C’est moi Fatima, je me réveille, je regarde le réveil, c’est l’heure, je me lave comme ça comme ça, les mains, la main gauche en premier, le front, les joues comme ça, je mets la gandoura, le hijab, et je vais prier dans ma chambre, pas longtemps, cinq minutes comme ça, et après j’enlève tout, la gandoura, le hijab, et je vais me laver, je m’habille, le pantalon, les chaussures, hop hop hop, les enfants ! C’est l’heure !

Comme ça tous les matins, on a pas le temps, mêmes les amies, si on dit qu’on boit un café, j’ai pas le temps, elles aussi, elles vont vite vite, avec les enfants, le travail, et tout et tout, on voit pas beaucoup les gens, un peu la voisine, elle vient chez moi, sinon pas trop les gens, on a pas le temps, on court toujours non ?

Encore j’ai mon mari, il m’aide un peu, pas la cuisine il sait pas, mais des fois il passe l’aspirateur, il s’occupe des enfants, que mon frère non, enfin un oui, il fait la maison propre propre, mais l’autre c’est un fainéant, il boit un café et il pose la tasse et il sort comme ça !

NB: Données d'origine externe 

Definition alter_project (f : ws_project -> ws_project) (pidx : nat) (ws : workspace_snapshot)
  : workspace_snapshot :=
  mkWs (ws_docs ws) (alter f pidx (ws_projects ws)) (ws_cc_status ws).
Definition alter_ws_doc (f : ws_doc -> ws_doc) (i : Z) (ws : workspace_snapshot)
  : workspace_snapshot :=
  if (i <? 0)%Z then ws
  else mkWs (alter f (Z.to_nat i) (ws_docs ws)) (ws_projects ws) (ws_cc_status ws).

Definition set_index (pidx : nat) (w : ws_doc) : ws_doc :=
  mkWsDoc (wd_snap w) (wd_prefixes w) (Z.of_nat pidx) (wd_disk_only w).
Definition set_root (f : ProjectNode -> ProjectNode) (p : ws_project) : ws_project :=
  mkWsProject (wp_id p) (f (wp_root p)) (wp_from_compile_commands p).
Definition set_from_cc (p : ws_project) : ws_project :=
  mkWsProject (wp_id p) (wp_root p) true.

(** ** Copying a document *)

(** The cast [(prefix_kind) kind]; a project block has no prefix. *)
Definition prefix_kind_of (k : NodeKind) : option prefix_kind :=
  match k with
  | NODE_KIND_TASK => Some PREFIX_TASK | NODE_KIND_ACCOUNT => Some PREFIX_ACCOUNT
  | NODE_KIND_RESOURCE => Some PREFIX_RESOURCE | NODE_KIND_REPORT => Some PREFIX_REPORT
  | NODE_KIND_OTHER => None
  end.

(** One round of the loop over top-level declarations. *)
Definition copy_declaration (source_uri : option string) (prefixes : prefix_set)
    (proot : ProjectNode) (child : tj_node) : ProjectNode :=
  let kind := node_kind_of (tn_keyword child) in
  match prefix_kind_of kind with
  | None => proot
  | Some k =>
      match find_node_by_dotted_path proot (prefix_get (Some prefixes) k) kind with
      | None => proot
      | Some target =>
          project_node_append_child proot target (project_node_from_tj source_uri child)
      end
  end.
(* ===== verification/MutJson.v ===== *)
(** * JSON values sent to the client, and the types of the protocol.

    The values the code builds with [yyjson_mut_*], the helpers of [rpc.c] and
    [document_symbol.c] that build pieces of them, and the result and
    notification types of the Language Server Protocol as schemas, with what it
    means that a value has a type.  A text added raw has the type of the value
    it is the text of. *)

From S2P Require Import Prelude CText Syntax Json Rpc.

(** ** Values *)

Inductive mut_val : Set :=
  | M_null
  | M_bool (b : bool)
  | M_uint (n : Z)
  | M_int (n : Z)
  | M_real (bits : Z)
  | M_str (s : string)
  | M_raw (s : list ascii)                     (* text as it is written *)
  | M_arr (l : list mut_val)
  | M_obj (l : list (string * mut_val)).

Definition member (k : string) (l : list (string * mut_val)) : option mut_val :=
  snd <$> List.find (fun m => String.eqb m.1 k) l.

Definition field (k : string) (v : mut_val) : option mut_val :=
  match v with M_obj l => member k l | _ => None end.

Fixpoint field_path (ks : list string) (v : mut_val) : option mut_val :=
  match ks with
  | [] => Some v
  | k :: ks' => field k v ≫= field_path ks'
  end.

Definition keys (v : mut_val) : list string := match v with M_obj l => l.*1 | _ => [] end.

(** [yyjson_mut_obj_add_str], which adds no member for a NULL string. *)
Definition obj_add_str (k : string) (s : option string) : list (string * mut_val) :=
  match s with Some s => [(k, M_str s)] | None => [] end.

(** [null] for no answer, else the value of the answer. *)
Definition or_null {A} (f : A -> mut_val) (x : option A) : mut_val := from_option f M_null x.

(** ** [rpc.c] and [document_symbol.c] *)

Definition position_json (p : LspPos) : mut_val :=
  M_obj [("line", M_uint (line p)); ("character", M_uint (character p))]%string.

Definition range_json (r : LspRange) : mut_val :=
  M_obj [("start", position_json (rstart r)); ("end", position_json (rend r))]%string.

Definition id_json (id : mut_id) : mut_val :=
  match id with
  | Id_null => M_null
  | Id_str s => M_str s
  | Id_uint z => M_uint z
  | Id_int z => M_int z
  | Id_real bits => M_real bits
  end.

(** What [make_response] and [make_error_response] build. *)
Definition response_json (r : response mut_val) : mut_val :=
  match r with
  | Response id result => M_obj [("jsonrpc", M_str "2.0"); ("id", id_json id); ("result", result)]%string
  | Error_response id code message =>
      M_obj [("jsonrpc", M_str "2.0"); ("id", id_json id);
             ("error", M_obj [("code", M_int code); ("message", M_str message)])]%string
  end.

(** ** The writer *)

(** [yyjson_mut_write], which fails on some values: a string has to be valid
    UTF-8, a number finite.  [None] is the NULL it returns then. *)
Class Writer := mkWriter { yyjson_mut_write : mut_val -> option string }.

(** A writer for values of seven-bit texts and without reals, for examples. *)
Fixpoint plain_value (v : mut_val) : bool :=
  match v with
  | M_str s => ascii_text s
  | M_real _ => false
  | M_arr l => forallb plain_value l
  | M_obj l => forallb (fun m => ascii_text m.1 && plain_value m.2) l
  | _ => true
  end.

Fixpoint value_text (v : mut_val) : list ascii :=
  match v with
  | M_null => str "null"
  | M_bool b => str (if b then "true" else "false")
  | M_uint n => write_decimal 20 n
  | M_int n => if (n <? 0)%Z then "-"%char :: write_decimal 20 (- n) else write_decimal 20 n
  | M_real _ => []
  | M_str s => json_str_text (str s)
  | M_raw text => text
  | M_arr l => "["%char :: commas (map value_text l) ++ ["]"%char]
  | M_obj l => "{"%char :: commas (map (fun m => json_str_text (str m.1) ++ ":"%char :: value_text m.2) l) ++ ["}"%char]
  end.

Definition plain_writer : Writer :=
  mkWriter (fun v => if plain_value v then Some (string_of_list_ascii (value_text v)) else None).

Example plain_writer_example :
  yyjson_mut_write (Writer := plain_writer) (M_obj [("a", M_arr [M_int (-1); M_null])])%string
    = Some (string_of_list_ascii (str "{" ++ json_str_text (str "a") ++ str ":[-1,null]}")) /\
  yyjson_mut_write (Writer := plain_writer) (M_str (String (ascii_of_nat 255) "")) = None.
Proof. split; vm_compute; reflexivity. Qed.

(** ** Protocol types *)

Inductive type_name : Set :=
  | Position | Range | Location_ | MarkupContent | Hover_ | ParameterInformation | SignatureInformation
  | SignatureHelp_ | DocumentHighlight_ | Command | CodeLens_ | FoldingRange_ | SymbolInformation
  | DocumentSymbol_ | TextEdit | CompletionItem | CompletionList | SemanticTokens_ | SemanticTokensEdit
  | SemanticTokensDelta | Diagnostic_ | ResponseId | ResponseError.

Inductive lsp_type : Set :=
  | T_null | T_bool | T_uint | T_int | T_real | T_string
  | T_literal (s : string)
  | T_enum (lo hi : Z)                                  (* the numbers of an enumeration *)
  | T_array (t : lsp_type)
  | T_or (t u : lsp_type)
  | T_object (fields : list (string * bool * lsp_type)) (* a member and whether it is required *)
  | T_named (n : type_name)
  | T_any.

Definition required (k : string) (t : lsp_type) : string * bool * lsp_type := (k, true, t).
Definition optional (k : string) (t : lsp_type) : string * bool * lsp_type := (k, false, t).

(** The types of version 3.18 of the protocol; the members the server never
    sends are left out. *)
Definition type_def (n : type_name) : lsp_type :=
  match n with
  | Position => T_object [required "line" T_uint; required "character" T_uint]
  | Range => T_object [required "start" (T_named Position); required "end" (T_named Position)]
  | Location_ => T_object [required "uri" T_string; required "range" (T_named Range)]
  | MarkupContent =>
      T_object [required "kind" (T_or (T_literal "plaintext") (T_literal "markdown")); required "value" T_string]
  | Hover_ => T_object [required "contents" (T_named MarkupContent); optional "range" (T_named Range)]
  | ParameterInformation => T_object [required "label" T_string; optional "documentation" (T_named MarkupContent)]
  | SignatureInformation =>
      T_object [required "label" T_string; optional "documentation" (T_named MarkupContent);
                optional "parameters" (T_array (T_named ParameterInformation));
                optional "activeParameter" (T_or T_uint T_null)]
  | SignatureHelp_ =>
      T_object [required "signatures" (T_array (T_named SignatureInformation)); optional "activeSignature" T_uint]
  | DocumentHighlight_ => T_object [required "range" (T_named Range); optional "kind" (T_enum 1 3)]
  | Command => T_object [required "title" T_string; required "command" T_string]
  | CodeLens_ => T_object [required "range" (T_named Range); optional "command" (T_named Command)]
  | FoldingRange_ =>
      T_object [required "startLine" T_uint; required "endLine" T_uint;
                optional "kind" (T_or (T_literal "comment") (T_literal "region"))]
  | SymbolInformation =>
      T_object [required "name" T_string; required "kind" (T_enum 1 26); optional "containerName" T_string;
                required "location" (T_named Location_)]
  | DocumentSymbol_ =>
      T_object [required "name" T_string; optional "detail" T_string; required "kind" (T_enum 1 26);
                required "range" (T_named Range); required "selectionRange" (T_named Range);
                optional "children" (T_array (T_named DocumentSymbol_))]
  | TextEdit => T_object [required "range" (T_named Range); required "newText" T_string]
  | CompletionItem =>
      T_object [required "label" T_string; optional "kind" (T_enum 1 25); optional "detail" T_string;
                optional "sortText" T_string; optional "textEdit" (T_named TextEdit)]
  | CompletionList => T_object [required "isIncomplete" T_bool; required "items" (T_array (T_named CompletionItem))]
  | SemanticTokens_ => T_object [optional "resultId" T_string; required "data" (T_array T_uint)]
  | SemanticTokensEdit =>
      T_object [required "start" T_uint; required "deleteCount" T_uint; optional "data" (T_array T_uint)]
  | SemanticTokensDelta =>
      T_object [optional "resultId" T_string; required "edits" (T_array (T_named SemanticTokensEdit))]
  | Diagnostic_ =>
      T_object [required "range" (T_named Range); optional "severity" (T_enum 1 4); optional "source" T_string;
                required "message" T_string]
  | ResponseId => T_or (T_or T_uint T_int) (T_or T_string (T_or T_real T_null))
  | ResponseError => T_object [required "code" T_int; required "message" T_string]
  end%string.

(** ** Having a type *)

(** The value a raw text is written from. *)
Fixpoint embed (v : json) : mut_val :=
  match v with
  | Json_str s => M_str (string_of_list_ascii s)
  | Json_num n => M_uint n
  | Json_arr l => M_arr (map embed l)
  | Json_obj l => M_obj (map (fun m => (string_of_list_ascii m.1, embed m.2)) l)
  end.

(** An object has the members of its type and no others, the required ones
    among them, each once. *)
Inductive has_type : lsp_type -> mut_val -> Prop :=
  | has_null : has_type T_null M_null
  | has_bool b : has_type T_bool (M_bool b)
  | has_uint n : (0 <= n)%Z -> has_type T_uint (M_uint n)
  | has_int n : has_type T_int (M_int n)
  | has_real bits : has_type T_real (M_real bits)
  | has_string s : has_type T_string (M_str s)
  | has_literal s : has_type (T_literal s) (M_str s)
  | has_enum lo hi n : (lo <= n <= hi)%Z -> has_type (T_enum lo hi) (M_uint n)
  | has_enum_int lo hi n : (lo <= n <= hi)%Z -> has_type (T_enum lo hi) (M_int n)
  | has_array t l : (forall v, v ∈ l -> has_type t v) -> has_type (T_array t) (M_arr l)
  | has_left t u v : has_type t v -> has_type (T_or t u) v
  | has_right t u v : has_type u v -> has_type (T_or t u) v
  | has_object fs l : NoDup l.*1 ->
      (forall k, k ∈ l.*1 -> k ∈ fs.*1.*1) ->
      (forall k t, (k, true, t) ∈ fs -> is_Some (member k l)) ->
      (forall k b t v, (k, b, t) ∈ fs -> member k l = Some v -> has_type t v) ->
      has_type (T_object fs) (M_obj l)
  | has_named n v : has_type (type_def n) v -> has_type (T_named n) v
  | has_any v : has_type T_any v
  | has_raw t v : json_wf v -> has_type t (embed v) -> has_type t (M_raw (json_text v)).

(** ** Checking *)

Definition no_repeats (ks : list string) : bool := bool_decide (NoDup ks).

(** Each member once, all of them known, the required ones there. *)
Definition members_known (fs : list (string * bool * lsp_type)) (ks : list string) : bool :=
  no_repeats ks && forallb (fun k => bool_decide (k ∈ fs.*1.*1)) ks
    && forallb (fun f => implb f.1.2 (bool_decide (f.1.1 ∈ ks))) fs.

Fixpoint members_typed (fs : list (string * bool * lsp_type)) (l : list (string * mut_val)) : Prop :=
  match fs with
  | [] => True
  | (k, _, t) :: fs' =>
      match member k l with Some v => has_type t v | None => True end /\ members_typed fs' l
  end.

Lemma member_Some k l : is_Some (member k l) <-> k ∈ l.*1.
Proof.
  unfold member. split.
  - intros [v Hv]. destruct (List.find _ l) as [[k' v']|] eqn:E; [|done].
    apply find_some in E as [Hin Hk%String.eqb_eq]. cbn in Hk. subst.
    apply list_elem_of_fmap. exists (k, v'). split; [done|by apply list_elem_of_In].
  - intros ([k' v] & -> & Hin)%list_elem_of_fmap. destruct (List.find _ l) as [m|] eqn:E; [by exists m.2|].
    apply list_elem_of_In in Hin. apply (find_none _ _ E) in Hin. cbn in Hin. by rewrite String.eqb_refl in Hin.
Qed.

Lemma members_typed_spec fs l : members_typed fs l ->
  forall k b t v, (k, b, t) ∈ fs -> member k l = Some v -> has_type t v.
Proof.
  induction fs as [|[[k0 b0] t0] fs IH]; cbn; [by intros _ k b t v ?%not_elem_of_nil|].
  intros [H0 H] k b t v [[= -> -> ->]|Hin]%elem_of_cons Hm; [by rewrite Hm in H0|by eapply IH].
Qed.

Lemma object_intro fs l : members_known fs l.*1 = true -> members_typed fs l -> has_type (T_object fs) (M_obj l).
Proof.
  unfold members_known. intros [[Hn Hk]%andb_true_iff Hr]%andb_true_iff Ht.
  constructor; [by apply bool_decide_eq_true in Hn| | |by apply members_typed_spec].
  - intros k Hin. rewrite forallb_forall in Hk. apply list_elem_of_In, Hk in Hin. by apply bool_decide_eq_true in Hin.
  - intros k t Hin. rewrite forallb_forall in Hr. apply list_elem_of_In, Hr in Hin. cbn in Hin.
    apply bool_decide_eq_true in Hin. by apply member_Some.
Qed.

Lemma array_intro {A} t (f : A -> mut_val) l : (forall x, x ∈ l -> has_type t (f x)) -> has_type (T_array t) (M_arr (f <$> l)).
Proof. intros H. constructor. intros v (x & -> & Hx)%list_elem_of_fmap. by apply H. Qed.

Lemma null_or t {A} (f : A -> mut_val) (x : option A) :
  (forall y, x = Some y -> has_type t (f y)) -> has_type (T_or T_null t) (or_null f x).
Proof. intros H. destruct x as [y|]; [apply has_right; by apply H|apply has_left, has_null]. Qed.

(** Goes through the structure of a value; what is left are the parts that are
    not constructors. *)
Create HintDb lsp.

Ltac has_type_step :=
  match goal with
  | H : has_type ?t ?v |- has_type ?t ?v => exact H
  | |- has_type (T_named _) ?v =>
      first [solve [auto with lsp] | match v with M_obj _ => apply has_named; cbn [type_def]; unfold required, optional end]
  | |- has_type (T_object _) (M_obj _) =>
      apply object_intro; [vm_compute; reflexivity|cbn; split_and?; try exact I]
  | |- has_type (T_array _) (M_arr (_ <$> _)) => apply array_intro; intros
  | |- has_type T_null M_null => apply has_null
  | |- has_type T_bool _ => apply has_bool
  | |- has_type T_int _ => apply has_int
  | |- has_type T_string _ => apply has_string
  | |- has_type (T_literal _) (M_str _) => apply has_literal
  | |- has_type (T_enum _ _) (M_uint _) => apply has_enum; first [done|lia|shelve]
  | |- has_type (T_enum _ _) (M_int _) => apply has_enum_int; first [done|lia|shelve]
  | |- has_type T_uint (M_uint _) => apply has_uint; first [done|lia|shelve]
  end.
Ltac has_type := unshelve (repeat has_type_step).

Lemma position_typed p : pos_wf p -> has_type (T_named Position) (position_json p).
Proof. unfold pos_wf, is_u32, position_json. intros [? ?]. has_type. Qed.
#[export] Hint Resolve position_typed : lsp.

Lemma range_typed r : range_wf r -> has_type (T_named Range) (range_json r).
Proof. intros [? ?]. unfold range_json. has_type. Qed.
#[export] Hint Resolve range_typed : lsp.

Lemma id_typed id : (forall z, id = Id_uint z -> 0 <= z)%Z -> has_type (T_named ResponseId) (id_json id).
Proof.
  intros H. apply has_named. destruct id as [|s|z|z|b]; cbn [id_json type_def].
  - do 3 apply has_right. apply has_null.
  - apply has_right, has_left, has_string.
  - apply has_left, has_left, has_uint. by apply H.
  - apply has_left, has_right, has_int.
  - apply has_right, has_right, has_left, has_real.
Qed.
(* ===== verification/Revalidate.v ===== *)
(** * [compile_commands.c] and the rest of [workspace.c]: reading
    [compile_commands.json] and revalidating.

    [server] is the coordinator's state: the document table, the cached facts
    about [compile_commands.json], the published snapshot, and the messages
    sent so far. *)

From S2P Require Import Prelude CText PathUri Syntax Store Workspace Assembly Rpc.

(** ** compile_commands.json *)

Definition path_join (a b : string) : string :=
  match String.get (String.length a - 1) a with
  | Some c => if bool_decide (c = slash) then (a +:+ b)%string
              else (a +:+ String slash b)%string
  | None => (a +:+ b)%string
  end.

Definition resolve_entry_path (workspace_root directory : option string) (file : string)
  : option string :=
  if is_absolute file then Some file
  else
    let base := match directory with
                | Some (String c d) => Some (String c d)
                | _ => workspace_root
                end in
    (fun b => path_join b file) <$> base.

Record CompileEntry : Set := mkCompileEntry {
  file_abs : string; ce_directory : option string; ce_command : option string
}.

Inductive CompileCommandsResult : Set :=
  | CC_OK | CC_NOT_FOUND | CC_PARSE_ERROR | CC_SCHEMA_ERROR | CC_NO_ROOT.

(** [cc_status]. *)
Definition CC_STATUS_OK : Z := 0.
Definition CC_STATUS_MISSING : Z := 1.
Definition CC_STATUS_MALFORMED : Z := 2.

(** [st_mtim] and [st_size] as [stat] reports them. *)
Record file_stat : Set := mkStat { mtime_sec : Z; mtime_nsec : Z; st_size : Z }.

#[global] Instance file_stat_eq_dec : EqDecision file_stat.
Proof. solve_decision. Defined.

Definition no_stat : file_stat := mkStat 0 0 0.

(** What [compile_commands.json] looks like from outside: [stat] of a path and
    [yyjson_read_file] of it. *)
Class CcEnv `{Yyjson} := mkCcEnv {
  stat : string -> option file_stat;
  yyjson_read_file : string -> option yyjson_val
}.

(** The published diagnostics baseline, a notice to the user, and the hand-over
    to the diagnostics workers. *)
Inductive event : Set :=
  | Publish_empty (uri : string)
  | Show_message (type : Z) (text : string)
  | Register_watchers
  | Registry_update (ws : workspace_snapshot).

Record server : Set := mkServer {
  sv_docs : store;
  g_workspace_root : option string;
  g_cc_path : option string;
  g_cc_stat : file_stat;
  g_cc_attempted : bool;
  g_cc_status : Z;
  g_ws : option workspace_snapshot;
  sv_sent : list event
}.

Mais mon mari non, il m’aide, il apprend les enfants, à l’école et tout, il apprend l’arabe aux enfants, on lit le Coran, la prière, j’apprends doucement aux petits, les paroles c’est dur au début, les enfants ils demandent toujours pourquoi, et moi je dis c’est comme ça, c’est obligé de vivre avec Dieu, et il faut marcher droit, pas mentir, pas voler, pas faire du mal, c’est comme ça.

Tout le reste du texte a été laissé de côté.